Posted by: The Liberal Avenger on November 14, 2006 at 10:34 PM | PERMALINK

Yes, quite right Liberal Avenger. I would allow George Bush to pack my turdcutter with wigglers any day or night. Oooooh, George...

Posted by: Jeffrey on November 14, 2006 at 10:38 PM | PERMALINK

Orwell's 3:29 post wasn't so far out to lunch as some have assumed.
I read it as a note that government changes hands between parties and if public healthcare is in the hands of the dickheads it will be a target for the same sort of sabotage as FEMA was. It happened in Manitoba and British Columbia ( Canada ) when the provincial government enacted no-fault auto insurance so as to keep the lawyers from tying up the courts and getting rich with make work that raised premiums.
When the government changed back to the more common big business dominated model premiums rocketed. It was a tax grab that made a bogus point about bureaucratic efficiency.

Posted by: opit on November 15, 2006 at 12:39 AM | PERMALINK

Not just insurance, but the whole health industry would benefit by a non-profit/nationalization reform plan. The health care and parmasuedical industries have a similar problems with profit motive being at odds with what is best for the customers.
The other big scam is federally funded reaearch that generates patents that are turned over to industry for a pittance (or for nothing at all).
The biggest moneymakers for the pharma industry are the drugs the treat symptoms without reducing or eliminating the underlying disease. They can make a hell of a lot more money by making the patient pay and pay for maintaince care, but once the poor sap is cured they're not making money anymore.

It's legalized extortion.

Posted by: joe on November 15, 2006 at 1:13 AM | PERMALINK

I poop a lot and it makes me tired.

Posted by: Jeffery on November 15, 2006 at 3:23 AM | PERMALINK

> WHat do you mean, instead? Isn't that part VII of the plan?

Posted by: firefall on November 15, 2006 at 5:00 AM | PERMALINK

Ya gotta wonder about people like Jeffrey. Do they respond to actual empirical evidence? Do facts and experience mean anything to them?

Every advanced country in the world has national health insurance. All spend much less money than we do on health care.
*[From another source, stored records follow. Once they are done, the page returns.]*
(** * ceph-csi: cluster configuration resolver, bounded command executor
      and journal identity allocation.

    The repository files at hand are the tests of the resolver
    ([TestCSIConfig] and its siblings, package [util]) and of the executor
    ([internal/util/cephcmds_test.go]) and the [Snapshot] interface; the
    implementations they exercise are modelled below from the spec, each such
    definition says so in its doc comment. *)

From Stdlib Require Import String Ascii List ZArith NArith Bool Lia.
Import ListNotations.
Open Scope string_scope.
Set Warnings "-register-all".

(* ------------------------------------------------------------------ *)
(** ** The configuration document *)

Module Config.

(** A JSON value as read from the configuration document.  Integers and
    numbers with a fraction or exponent are kept apart: the resolver only
    accepts the former where an integer is expected. *)
Inductive json : Type :=
| JNull : json
| JBool (b : bool) : json
| JInt (z : Z) : json
| JFrac (raw : string) : json
| JStr (s : string) : json
| JArr (l : list json) : json
| JObj (fields : list (string * json)) : json.

(** *** Lexical helpers *)

Definition is_ws (c : ascii) : bool :=
  match c with
  | " "%char | "009"%char | "010"%char | "013"%char => true
  | _ => false
  end.

Fixpoint skip_ws (cs : list ascii) : list ascii :=
  match cs with
  | c :: cs' => if is_ws c then skip_ws cs' else cs
  | [] => []
  end.

Definition digit_val (c : ascii) : option Z :=
  let n := nat_of_ascii c in
  if (48 <=? n)%nat && (n <=? 57)%nat then Some (Z.of_nat (n - 48)) else None.

(** Digits of a number: returns the value, the raw characters and the rest. *)
Fixpoint take_digits (acc : Z) (raw : list ascii) (cs : list ascii)
  : Z * list ascii * list ascii :=
  match cs with
  | c :: cs' =>
      match digit_val c with
      | Some d => take_digits (acc * 10 + d)%Z (raw ++ [c])%list cs'
      | None => (acc, raw, cs)
      end
  | [] => (acc, raw, [])
  end.

(** Hexadecimal digits of a [\u] escape. *)
Definition hex_val (c : ascii) : option N :=
  let n := N_of_ascii c in
  if (48 <=? n)%N && (n <=? 57)%N then Some (n - 48)%N
  else if (97 <=? n)%N && (n <=? 102)%N then Some (n - 87)%N
  else if (65 <=? n)%N && (n <=? 70)%N then Some (n - 55)%N
  else None.

Definition hex4 (a b c d : ascii) : option N :=
  match hex_val a, hex_val b, hex_val c, hex_val d with
  | Some w, Some x, Some y, Some z => Some (((w * 16 + x) * 16 + y) * 16 + z)%N
  | _, _, _, _ => None
  end.

(** The UTF-8 encoding of a code point. *)
Definition utf8_encode (n : N) : list ascii :=
  if (n <? 128)%N then [ascii_of_N n]
  else if (n <? 2048)%N then
    [ascii_of_N (192 + n / 64); ascii_of_N (128 + n mod 64)]%N
  else if (n <? 65536)%N then
    [ascii_of_N (224 + n / 4096); ascii_of_N (128 + (n / 64) mod 64);
     ascii_of_N (128 + n mod 64)]%N
  else
    [ascii_of_N (240 + n / 262144); ascii_of_N (128 + (n / 4096) mod 64);
     ascii_of_N (128 + (n / 64) mod 64); ascii_of_N (128 + n mod 64)]%N.

(** UTF-16 surrogates, as [\u] escapes may hold them. *)
Definition is_surrogate (n : N) : bool := (55296 <=? n)%N && (n <? 57344)%N.
Definition is_high_surrogate (n : N) : bool := (55296 <=? n)%N && (n <? 56320)%N.
Definition is_low_surrogate (n : N) : bool := (56320 <=? n)%N && (n <? 57344)%N.

Definition surrogate_pair (hi lo : N) : N := (65536 + (hi - 55296) * 1024 + (lo - 56320))%N.

(** The replacement character U+FFFD. *)
Definition replacement_char : N := 65533%N.

(** UTF-8 sequences as [utf8.DecodeRune] accepts them. *)
Definition is_cont (c : ascii) : bool :=
  (128 <=? nat_of_ascii c)%nat && (nat_of_ascii c <? 192)%nat.

Definition in_range (lo hi : nat) (c : ascii) : bool :=
  (lo <=? nat_of_ascii c)%nat && (nat_of_ascii c <=? hi)%nat.

Definition valid2 (c c2 : ascii) : bool := in_range 194 223 c && is_cont c2.

Definition valid3 (c c2 c3 : ascii) : bool :=
  ((Nat.eqb (nat_of_ascii c) 224 && in_range 160 191 c2) ||
   (in_range 225 236 c && is_cont c2) ||
   (Nat.eqb (nat_of_ascii c) 237 && in_range 128 159 c2) ||
   (in_range 238 239 c && is_cont c2)) && is_cont c3.

Definition valid4 (c c2 c3 c4 : ascii) : bool :=
  ((Nat.eqb (nat_of_ascii c) 240 && in_range 144 191 c2) ||
   (in_range 241 243 c && is_cont c2) ||
   (Nat.eqb (nat_of_ascii c) 244 && in_range 128 143 c2)) && is_cont c3 && is_cont c4.

(** Body of a string literal after its opening quote (character 34), as
    [encoding/json] unquotes it: the escapes of a quote, a backslash, a
    slash, [b], [f], [n], [r] and [t], and [\u] with four hexadecimal
    digits, written out in UTF-8; a high surrogate followed by a [\u]
    escape of a low surrogate is the code point of the pair, and any other
    surrogate is replaced by U+FFFD.  A raw control character (below 32)
    ends the parse; other single-byte characters and valid UTF-8 sequences
    are kept as they are, and a byte that starts no valid sequence is
    replaced by U+FFFD. *)
Fixpoint take_string (acc : list ascii) (cs : list ascii)
  : option (string * list ascii) :=
  match cs with
  | [] => None
  | "034"%char :: cs' => Some (string_of_list_ascii acc, cs')
  | "092"%char :: e :: cs' =>
      match e with
      | "034"%char | "092"%char | "/"%char => take_string (acc ++ [e])%list cs'
      | "b"%char => take_string (acc ++ ["008"%char])%list cs'
      | "f"%char => take_string (acc ++ ["012"%char])%list cs'
      | "n"%char => take_string (acc ++ ["010"%char])%list cs'
      | "r"%char => take_string (acc ++ ["013"%char])%list cs'
      | "t"%char => take_string (acc ++ ["009"%char])%list cs'
      | "u"%char =>
          match cs' with
          | h1 :: h2 :: h3 :: h4 :: cs1 =>
              match hex4 h1 h2 h3 h4 with
              | None => None
              | Some n =>
                  if is_surrogate n then
                    match cs1 with
                    | "092"%char :: "u"%char :: l1 :: l2 :: l3 :: l4 :: cs2 =>
                        match hex4 l1 l2 l3 l4 with
                        | Some m =>
                            if is_high_surrogate n && is_low_surrogate m
                            then take_string (acc ++ utf8_encode (surrogate_pair n m))%list cs2
                            else take_string (acc ++ utf8_encode replacement_char)%list cs1
                        | None => take_string (acc ++ utf8_encode replacement_char)%list cs1
                        end
                    | _ => take_string (acc ++ utf8_encode replacement_char)%list cs1
                    end
                  else take_string (acc ++ utf8_encode n)%list cs1
              end
          | _ => None
          end
      | _ => None
      end
  | c :: cs' =>
      if (nat_of_ascii c <? 32)%nat then None
      else if (nat_of_ascii c <? 128)%nat then take_string (acc ++ [c])%list cs'
      else
        match cs' with
        | c2 :: cs2 =>
            if valid2 c c2 then take_string (acc ++ [c; c2])%list cs2
            else
              match cs2 with
              | c3 :: cs3 =>
                  if valid3 c c2 c3 then take_string (acc ++ [c; c2; c3])%list cs3
                  else
                    match cs3 with
                    | c4 :: cs4 =>
                        if valid4 c c2 c3 c4 then take_string (acc ++ [c; c2; c3; c4])%list cs4
                        else take_string (acc ++ utf8_encode replacement_char)%list cs'
                    | [] => take_string (acc ++ utf8_encode replacement_char)%list cs'
                    end
              | [] => take_string (acc ++ utf8_encode replacement_char)%list cs'
              end
        | [] => take_string (acc ++ utf8_encode replacement_char)%list cs'
        end
  end.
And all have better health outcomes.

The words are "every" and "all." The facts are not only not in serious dispute, they are not indispute at all.

Posted by: Matt on November 15, 2006 at 8:52 AM | PERMALINK

Ya gotta wonder about people like Jeffrey. Do they respond to actual empirical evidence? Do facts and experience mean anything to them?

The thing about me is that I'm not actually arguing in good faith; I'm here simply to repeat talking points and to gain attention. Your responses to my posts, no matter how well-reasoned or well-argued are only interesting to me in that they provide me ways to recite different talking points. You might think you've won the argument about Bush's Latest Lie, for example, with your precious "evidence" and "logic", but in reality, you've only given me a chance to recite a talking point about Clinton's Lies, or Kerry's Insult, or some other tangent. You're not going to persuade me one way or another with facts, logic or common sense, because I'm not here to be pursuaded. I'm here to deliver talking points and to gain attention.

Once you realize that, you can stop trying to argue substance with me, and you can start treating me with all the contempt I deserve.

Posted by: Jeffery on November 15, 2006 at 9:27 AM | PERMALINK

Remember the internet? I mean, before the World Wide Web came to be what we call "the internet"? As everybody knows, it was a government research project that tied together government offices and research centers like UC-Berkeley. It developed all the tools that drive the current internet, like TCP/IP and other standards. Worked great. Then it was decided to open it up for commercial use. Who wants to argue that Microsoft and Netscape improved the system?